Once out of the water the work began. In other parts of the world a pressure washer would have blown the barnacles to king dome come, but here labor is so inexpensive that all things are just done by hand. It took six guys two days to get the bottom ready for the fresh paint. It took a just few hours to scrape of the barnacles but much more time to sand off the cement they excrete to attach themselves with.
With the guys busy working on the boat we headed to the market to buy the first of many loads of provisions. There is no one stop shop to buy it all and we spent days looking through 4 different markets for all the things on our list.

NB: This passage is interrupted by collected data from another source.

(** C2, as stated, fails: between the gross incomes 3097.12 and 3097.125
    the taxable base crosses 2826.65 and the income tax falls from
    42.55845 to 42.55756. *)
Lemma calculateTaxes_irpf_downward_jump :
  0 <= 3097.12 /\ 3097.12 < 3097.125
  /\ baseCalculoOf 3097.12 <= 2826.65 /\ 2826.65 < baseCalculoOf 3097.125
  /\ irpf (calculateTaxes 3097.12) == 42.55845
  /\ irpf (calculateTaxes 3097.125) == 42.55756
  /\ irpf (calculateTaxes 3097.125) < irpf (calculateTaxes 3097.12).
Proof.
  repeat split; vm_compute; solve [reflexivity | discriminate].
Qed.

Example Double_irpf_downward_jump :
  (Double.irpf (Double.calculateTaxes 3097.125)
   <? Double.irpf (Double.calculateTaxes 3097.12))%float = true.
Proof.
  vm_compute; reflexivity.
Qed.

(** C6, as the code has it.  A gross income [g <= 0] is not rejected: it
    falls in the first bracket of both tables, so the pension contribution
    is 7.5% of [g], the income tax is 0 and the net is 92.5% of [g]; the
    deductions are both zero exactly when [g] is 0. *)
Theorem calculateTaxes_nonpositive (g : Q) :
  g <= 0 ->
  inss (calculateTaxes g) == g * 0.075
  /\ irpf (calculateTaxes g) == 0
  /\ net (calculateTaxes g) == g * 0.925
  /\ (inss (calculateTaxes g) == 0 <-> g == 0).
Proof.
  intros Hg. cbn [calculateTaxes inss irpf net].
  assert (Hi : inssOf g == g * 0.075) by (unfold inssOf; qcases; lra).
  assert (Hr : irpfOf (g - inssOf g) == 0).
  { unfold irpfOf. qcases; try lra; exfalso; lra. }
  repeat split; try lra.
Qed.

Lemma calculateTaxes_nonpositive_witness :
  inss (calculateTaxes (-100)) == -100 * 0.075
  /\ irpf (calculateTaxes (-100)) == 0
  /\ net (calculateTaxes (-100)) == -100 * 0.925
  /\ (inss (calculateTaxes (-100)) == 0 <-> -100 == 0).
Proof.
  apply (calculateTaxes_nonpositive (-100)). vm_compute; discriminate.
Defined.

(** C6, as stated, fails at [g = -100]: the pension contribution is -7.5,
    not 0, and the net is -92.5, not -100. *)
Lemma calculateTaxes_negative_income_deducts :
  -100 <= 0
  /\ inss (calculateTaxes (-100)) == -7.5
  /\ ~ inss (calculateTaxes (-100)) == 0
  /\ net (calculateTaxes (-100)) == -92.5
  /\ ~ net (calculateTaxes (-100)) == -100.
Proof.
  repeat split; vm_compute; solve [reflexivity | discriminate].
Qed.
Definition generateAuthentication (settings : Settings) : list Z * option error :=
  if negb (Authentication settings =? AuthenticationNone) then
    let buf := [Z.lor BERTypeContext PduTypeSenderAcseRequirements] in
    let buf := buf ++ [0x02; 0x07; 0x80] in
    let buf := buf ++ [Z.lor BERTypeContext PduTypeMechanismName] in
    let buf := buf ++ [0x07; 0x60; 0x85; 0x74; 0x05; 0x08; 0x02] in
    let buf := buf ++ [byte (Authentication settings)] in
    let err :=
      if len (Password settings) =? 0 then Some errPasswordRequired else None in
    let buf := buf ++ [Z.lor (Z.lor BERTypeContext BERTypeConstructed)
                         PduTypeCallingAuthenticationValue] in
    let buf := buf ++ [byte (2 + len (Password settings))] in
    let buf := buf ++ [0x80] in
    let buf := buf ++ [byte (len (Password settings))] in
    let buf := buf ++ Password settings in
    (buf, err)
  else ([], None).

Definition getInitiateRequest (settings : Settings) : list Z :=
  let buf := [byte TagInitiateRequest] in
  let buf :=
    if (Security (Ciphering_ settings) =? SecurityNone)
       || (len (DedicatedKey (Ciphering_ settings)) =? 0)
    then buf ++ [0x00]
    else buf ++ [0x01]
             ++ [byte (len (DedicatedKey (Ciphering_ settings)))]
             ++ DedicatedKey (Ciphering_ settings) in
  let buf := buf ++ [0x00; 0x00; 0x06; 0x5F; 0x1F; 0x04; 0x00; 0x00; 0x18; 0x1F] in
  let maxPduSize := PutUint16 (uint16 (MaxPduSize settings)) in
  buf ++ maxPduSize.

Section WithCipher.

(** [CipherData] (cipher.go, AES-GCM) is not in the sources: it is a
    parameter of everything that calls it. *)
Variable CipherData : Cipher -> list Z -> list Z * option error.

(** The configuration [generateUserInformation] hands to [CipherData]. *)
Definition initiateRequestCipher (settings : Settings) : Cipher :=
  mkCipher TagGloInitiateRequest
    (Security (Ciphering_ settings))
    (SystemTitle (Ciphering_ settings))
    (UnicastKey (Ciphering_ settings))
    (AuthenticationKey (Ciphering_ settings))
    (InvocationCounter (Ciphering_ settings)).

(** Returns [(out, err)] and the settings after the call. *)
Definition generateUserInformation (settings : Settings)
  : (list Z * option error) * Settings :=
  let buf := [Z.lor (Z.lor BERTypeContext BERTypeConstructed) PduTypeUserInformation] in
  let initiateRequest := getInitiateRequest settings in
  let finish (initiateRequest : list Z) (settings : Settings) :=
    let buf := buf ++ [byte (2 + len initiateRequest)] in
    let buf := buf ++ [0x04] in
    let buf := buf ++ [byte (len initiateRequest)] in
    let buf := buf ++ initiateRequest in
    ((buf, None), settings) in
  if negb (Security (Ciphering_ settings) =? SecurityNone) then
    let cfg := initiateRequestCipher settings in
    let settings := incrInvocationCounter settings in
    match CipherData cfg initiateRequest with
    | (_, Some err) => (([], Some err), settings)
    | (initiateRequest, None) => finish initiateRequest settings
    end
  else finish initiateRequest settings.
Lemma load_keeps_taken (l : list (string * string * Z)) (d : db) (e : string) :
  email_taken (students d) None e = true →
  email_taken (students (load l d)) None e = true.
Proof.
  intros (k & r & Hk & Hne & He)%email_taken_spec. apply email_taken_spec.
  exists k, r. split; [by apply load_keeps_rows | done].
Qed.

Lemma insert_or_ignore_takes (n e : string) (g : Z) (d : db) :
  grade_in_range g = true →
  email_taken (students (engine_insert_or_ignore now (Some n) (Some e) (Some g) d))
    None e = true.
Proof.
  intros Hg. rewrite insert_or_ignore_students, Hg. simpl.
  destruct (email_taken (students d) None e) eqn:He; simpl; [done |].
  apply email_taken_spec. exists (next_rowid d), (Row n e (Some g) now).
  by rewrite lookup_insert_eq.
Qed.

Lemma load_takes (l : list (string * string * Z)) (d : db) (n e : string) (g : Z) :
  Forall (λ x, grade_in_range x.2 = true) l →
  (n, e, g) ∈ l → email_taken (students (load l d)) None e = true.
Proof.
  revert d. induction l as [|[[n' e'] g'] l IH]; intros d Hall Hin; simpl.
  - by apply elem_of_nil in Hin.
  - apply Forall_cons in Hall as [Hg Hall].
    apply elem_of_cons in Hin as [[= -> -> ->] | Hin]; [| by apply IH].
    by apply load_keeps_taken, insert_or_ignore_takes.
Qed.

Lemma load_all_taken (l : list (string * string * Z)) (d : db) :
  (∀ n e g, (n, e, g) ∈ l → email_taken (students d) None e = true) →
  students (load l d) = students d.
Proof.
  revert d. induction l as [|[[n e] g] l IH]; intros d Hall; simpl; [done |].
  assert (students (engine_insert_or_ignore now (Some n) (Some e) (Some g) d)
          = students d) as Hsame.
  { rewrite insert_or_ignore_students, (Hall n e g) by left.
    by rewrite andb_false_r. }
  rewrite IH; [done |]. intros n' e' g' Hin. rewrite Hsame. apply (Hall n' e' g').
  by right.
Qed.

Lemma load_new_rows (l : list (string * string * Z)) (d : db) (k : Z) (r : row) :
  students (load l d) !! k = Some r →
  students d !! k = Some r ∨
  ∃ g, (r_name r, r_email r, g) ∈ l ∧ r_grade r = Some g ∧ r_created_at r = now.
Proof.
  revert d. induction l as [|[[n e] g] l IH]; intros d Hk; simpl in *; [by left |].
  apply IH in Hk as [Hk | (g' & Hin & Hr)].
  - rewrite insert_or_ignore_students in Hk. destruct (_ && _); [| by left].
    apply lookup_insert_Some in Hk as [[_ <-] | [_ Hk]]; [| by left].
    right. exists g. split; [by left | done].
  - right. exists g'. split; [by right | done].
Qed.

On our big shopping day we hired a cab for the afternoon and had him drop hundreds of pounds of shopping right next to the boat.
The next thing on the list was to fill the fuel tanks. A simple task in most parts of the world but here there are very few fuel docks and most fuel is carried to the boats in 5 gallon jerry cans. I was as close as I was ever going to be to a fuel station and the process of hauling 250 gallons of diesel painfully began by shuttling fuel hauling just 35 gallons a trip. Even getting this small amount the fuel station ran out 3 times in the next few days but I finally managed to get the boat filled.
With the fuel tanks full and the bottom paint applied we took sunday off and rented a motorcycle to cross the island and relax. We took the long way to the south end of the island chasing signs that should have taken us to a small dairy farm just a few miles away. We never did find the dairy but must have rode 20 miles across a 10 mile long island. In the end the we found this beautiful resort where you can sleep in a tree house 20 feet up in the air! The resort was quiet and had just two other guests at this small resort and it was nice to relax after a busy week.
The last job to do before we launched was to simply apply a fresh coat of wax to the topsides. I had the crew ready to apply a coat of wax, a job they obviously never done before from the looks of it. They all looked up at the boat 10 feet up in the air and thought I was crazy thinking they could reach that far up. It took several minutes to explain we needed scaffolding and to get them to carrying barrels and blocks to support beams to stand on. It was painful to watch the slow process but the last wax was being buffed off an hour before we launched the boat.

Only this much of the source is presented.